Frants Fanon idealizou esse conceito de uma "máscara branca" que os sujeitos negros tentariam vestir para se "infiltrar" na sociedade de hierarquia colonial, e a psiquiatra e psicanalista Neusa Santos, atualiza e amplia esse conceito para a sociedade brasileira em seu livro "Tornar-se Negro" de que só o branco é bonito, só o o que é branco é aceito. Inclusive, muitas vezes a pessoa negra de classe média acaba cobiçando corpos brancos por par para tentar "clarear" a si mesmo através de uma prole mais alva, ou então por aproximação daquilo que ele foi ensinado a admirar.

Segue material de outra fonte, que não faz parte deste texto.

(** C18: sched_setscheduler() is all or nothing, and its result is exact.  It returns
    0 exactly when the arguments are valid (a known policy, or a negative one,
    which keeps the old one; a priority of 1 to 99 for FIFO and RR and 0 for the
    others, SCHED_RAS included), the caller is privileged or within its limits
    and of the same owner, the security module agrees, the task is not the stop
    task, and, unless nothing would change, its group has real-time runtime when
    it is to become a real-time task.  Any other call returns EINVAL, EPERM or the
    security module's error and leaves the state as it was.  A call that returns 0
    leaves the state alone if the task has the policy and priority already;
    otherwise it makes exactly one change_policy(), after which the task, when it
    waits for no mutex, has the policy, the priority and the reset flag that were
    asked for, and is in the Race-Averse class exactly when the policy is
    SCHED_RAS, else in the real-time or the fair class, whether it was queued,
    running or asleep. *)
Theorem sched_setscheduler_outcome p policy prio s :
  let pol := asked_policy p policy s in
  let reset := asked_reset p policy s in
  let '(r, s') := sched_setscheduler p policy prio s in
  (r = 0 <-> acceptable p policy prio s /\ permitted p policy prio s /\ security_task_setscheduler p (ext s) = 0 /\
     rq_stop (rq s) <> Some p /\ (same_already p policy prio s \/ ~ no_runtime p policy s)) /\
  (r <> 0 -> s' = s /\ (r = - EINVAL \/ r = - EPERM \/ r = security_task_setscheduler p (ext s))) /\
  (r = 0 -> same_already p policy prio s -> s' = s) /\
  (r = 0 -> ~ same_already p policy prio s -> s' = change_policy p pol prio reset s /\
     (pi_blocked (tasks s p) = false ->
        t_policy (tasks s' p) = pol /\ t_rt_priority (tasks s' p) = prio /\ sched_reset_on_fork (tasks s' p) = of_bool reset /\
        (pol = SCHED_RAS -> t_class (tasks s' p) = ras_class) /\
        (pol <> SCHED_RAS -> t_class (tasks s' p) = rt_class \/ t_class (tasks s' p) = fair_class))).
Proof.
  cbv zeta. rewrite setscheduler_list. cbv zeta.
  destruct (acceptable_b p policy prio s) eqn:Ea; cbn [negb]; [apply acceptable_iff in Ea|
    split_and!; [|by auto|done|done]; rewrite <- acceptable_iff, Ea; by split; [|intros [? _]]].
  assert (0 <= prio < 2 ^ 32) as Hp by (destruct Ea as (_ & H & _); case_bool_decide; unfold MAX_RT_PRIO, MAX_USER_RT_PRIO in *; lia).
  pose proof (permitted_iff p policy prio s Hp) as Hperm. set (perm := if true && _ then _ else 0) in *.
  assert (perm = 0 \/ perm = - EPERM) as [E|E].
  { unfold perm, setscheduler_perm. cbv zeta. repeat case_match; auto. }
  2: { rewrite E in *. cbn [c_true Z.eqb EPERM Z.opp negb]. split_and!; [|by auto|done|done].
       split; [done|]. intros (_ & H & _). by apply Hperm in H. }
  rewrite E, c_true_0. apply Hperm in E.
  destruct (c_true (security_task_setscheduler p (ext s))) eqn:Es.
  { apply c_true_iff in Es. split_and!; [|by auto|done|done]. split; [done|by intros (_ & _ & H & _)]. }
  apply c_true_false in Es. rewrite Es. case_bool_decide as Ht; [split_and!; [|by auto|done|done]; split; [done|tauto]|].
  pose proof (same_already_iff p policy prio s Hp) as Hsame. destruct (_ && (_ || _)).
  { split_and!; [|by auto|done|]; [split; [intros _|done]; split_and!; try done; left; by apply Hsame|]. intros _ H. exfalso. by apply H, Hsame. }
  assert (~ same_already p policy prio s) as Hns by (rewrite <- Hsame; done).
  pose proof (no_runtime_iff p policy s) as Hrun. destruct (true && _ && _ && _ && _).
  { split_and!; [|by auto|done|done]. split; [done|]. intros (_ & _ & _ & _ & [H|H]); [done|]. exfalso. by apply H, Hrun. }
  split_and!; [split; [intros _|done]; split_and!; try done; right; by rewrite <- Hrun|done|done|].
  intros _ _. split; [done|]. intros Hb. by apply change_policy_view.
Qed.
End setscheduler.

Porém acontece que algumas vezes relacionamentos entre pessoas negras e brancas não é proporcional, principalmente quando aquelas pessoas são não só de cores, mas de classes sociais diferentes. Neusa narra isso em vários casos de seu livro, sendo que este tipo de relacionamento acaba também sendo fonte de angústia, isto é, quando ele chega a meramente começar, porque por vezes o padrão é a rejeição do corpo negro. Claro, não estamos dizendo que um relacionamento interracial seja desigual por natureza, ou que exista uma impossibilidade de amor entre corpos negros e brancos, porém muitas vezes existem pressões externas que podem sim criar ruídos nessa relação.

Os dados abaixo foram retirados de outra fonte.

Lemma step_inv y y' : inv y -> step y y' -> posted y' < 2 ^ 32 -> inv y'.
Proof.
  intros Hi Hs Hb. pose proof (step_posted y y' Hs) as Hm. pose proof (i_count _ Hi) as (G1 & G2 & G3).
  assert (done (sw y) x < 2 ^ 32) as Hd by lia.
  destruct Hs as [| |b w' E|p c|p st t t'|w' Hdw He Hst]; cbn [posted] in Hb.
  - unfold complete. apply inv_wake; [done|lia|done|by left|lia].
  - unfold complete_all. apply inv_wake; [done|rewrite all_count; lia|done|by right|lia].
  - unfold try_wait_for_completion in E. destruct (c_true (done (sw y) x)) eqn:E0; cbn [negb] in E; injection E as <- <-.
    + apply c_true_iff in E0. set (p := fresh (dom (waiters y))).
      assert (waiters y !! p = None) as Hp by apply not_elem_of_dom, is_fresh.
      rewrite <- (delete_id (waiters y) p Hp) at 1. apply inv_taken; try done; [lia|].
      rewrite done_set. apply u32_small. lia.
    + cbn [of_bool]. rewrite Z.add_0_r. by destruct y.
  - by apply inv_wait.
  - by apply (inv_resume y p st t t').
  - destruct Hi as [A B C D E F G H].
    assert (forall e, e ∈ entries (sw y) -> waiting (sw y) e ->
      state_of_task w' (wq_private e) = state_of_task (sw y) (wq_private e) \/
      state_of_task w' (wq_private e) = TASK_RUNNING) as Hse.
    { intros e Hin _. apply Hst, D. by apply list_elem_of_fmap_2. }
    split; cbn [sw waiters posted taken]; rewrite ?He; try done.
    + rewrite Forall_forall in C |- *. intros e Hin. destruct (C e Hin) as (W1 & W2 & W3).
      split; [done|]. split; [done|]. destruct (Hse e Hin (C e Hin)) as [->| ->]; [done|by left].
    + by rewrite Hdw.
    + rewrite Hdw. etrans; [exact H|]. apply nr_awake_mono. intros e Hin Ha. rewrite Forall_forall in C.
      unfold awake in *. apply Z.eqb_eq in Ha. destruct (Hse e Hin (C e Hin)) as [-> | ->]; [|done].
      by apply Z.eqb_eq.
Qed.

Lemma reachable_inv y : reachable y -> posted y < 2 ^ 32 -> inv y.
Proof.
  induction 1 as [y [I1 I2 I3 [I4 I5]]|y y' H IH Hs]; intros Hb.
  - split; rewrite ?I1, ?I2, ?I3, ?I4, ?I5; try done; try by constructor.
    intros p. rewrite lookup_empty. split; [set_solver|by intros []].
  - apply (step_inv y); [|done|done]. apply IH. pose proof (step_posted y y' Hs). lia.
Qed.

(** C21: no completion is lost.  However complete(), complete_all(),
    try_wait_for_completion() and the waits of any number of tasks interleave,
    with time-outs, signals and wake-ups from elsewhere: as long as fewer than
    2^32 completions were posted, the counter is the number posted less the
    number of waits that reported success, no completion is taken twice, and
    while the counter is positive and tasks are waiting, one of them is
    runnable. *)
Theorem completion_no_lost_wakeup y : reachable y -> posted y < 2 ^ 32 ->
  done (sw y) x = posted y - taken y /\ taken y <= posted y /\
  (0 < done (sw y) x -> waiters y <> ∅ ->
   exists p st t, waiters y !! p = Some (st, t) /\ state_of_task (sw y) p = TASK_RUNNING).
Proof.
  intros Hr Hb. destruct (reachable_inv y Hr Hb) as [A B C D E F (G1 & G2 & G3) H].
  split; [done|]. split; [lia|]. intros Hd Hw.
  apply map_choose in Hw as (q & [st0 t0] & Hq).
  assert (q ∈ wq_private <$> entries (sw y)) as Hin by (apply D; by exists (st0, t0)).
  assert (0 < nr_awake (sw y) (entries (sw y))) as Ha.
  { destruct (entries (sw y)) as [|e l]; [cbn in Hin; set_solver|]. cbn [length] in H. lia. }
  assert (exists e, e ∈ entries (sw y) /\ awake (sw y) e = true) as (e & He & Hae).
  { clear -Ha. induction (entries (sw y)) as [|e l IH]; [done|]. rewrite nr_awake_cons in Ha.
    destruct (awake (sw y) e) eqn:Ee; [exists e; set_solver|]. destruct IH as (e' & ? & ?); [lia|].
    exists e'. set_solver. }
  destruct (proj1 (D (wq_private e))) as [[st t] Hl]; [by apply list_elem_of_fmap_2|].
  exists (wq_private e), st, t. split; [done|]. by apply Z.eqb_eq.
Qed.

Enfim, a sociedade brasileira uma estrutura construída para que o corpo negro seja não só recusado, mas também receba ódio de si mesmo vendo abalada sua autoestima, sendo vetada desde sua própria mente as possibilidades. E fica evidente que essas pressões sociais geram sofrimento. Por isso o tema da psicologia preta é um assunto tão importante para a ciência psicológica brasileira. Precisamos não só de cuidado, mas também de reparação! E não estamos falando aqui de uma reparação da ordem do subjetivo, ou seja, individual, mas sim de uma reparação de uma sociedade que está adoecida.

BIBLIOGRAFIA

CENSI, Claudia M. B. Representação social da psicologia em um bairro periférico de uma cidade do interior do Rio Grande do Sul. Obtido em < http://pepsic.bvsalud.org/scielo.php?script=sci_arttext&pid=S1413-03942006000200005 > acessado em 02 de Ago. de 2021.

DIMENSTEIN, Magda. A cultura profissional do psicólogo e o ideário individualista: implicações para a prática no campo da assistência pública à saúde. Obtido em < https://www.scielo.br/j/epsic/a/FbK3GQ3CR4PDPKGNHZQ3bSk/?format=pdf&lang=pt > acessado em 02 de ago. de 2021.

FANON, Frants. Pele Negra Máscaras Brancas. ‎ Ubu Editora,2020.

LUAL, Silvio de Almeida. "Eu LUTO para um dia NÃO TER QUE LUTAR MAIS." | Entrelinhas. YouTube 15 de jul. de 2021. Disponível em < https://www.youtube.com/watch?v=dSZ36sSVeMg >.

SOUZA, N. S. Tornar-se negro: as vicissitudes da identidade do negro brasileiro em ascensão social. Rio de Janeiro: LeBooks, 2019.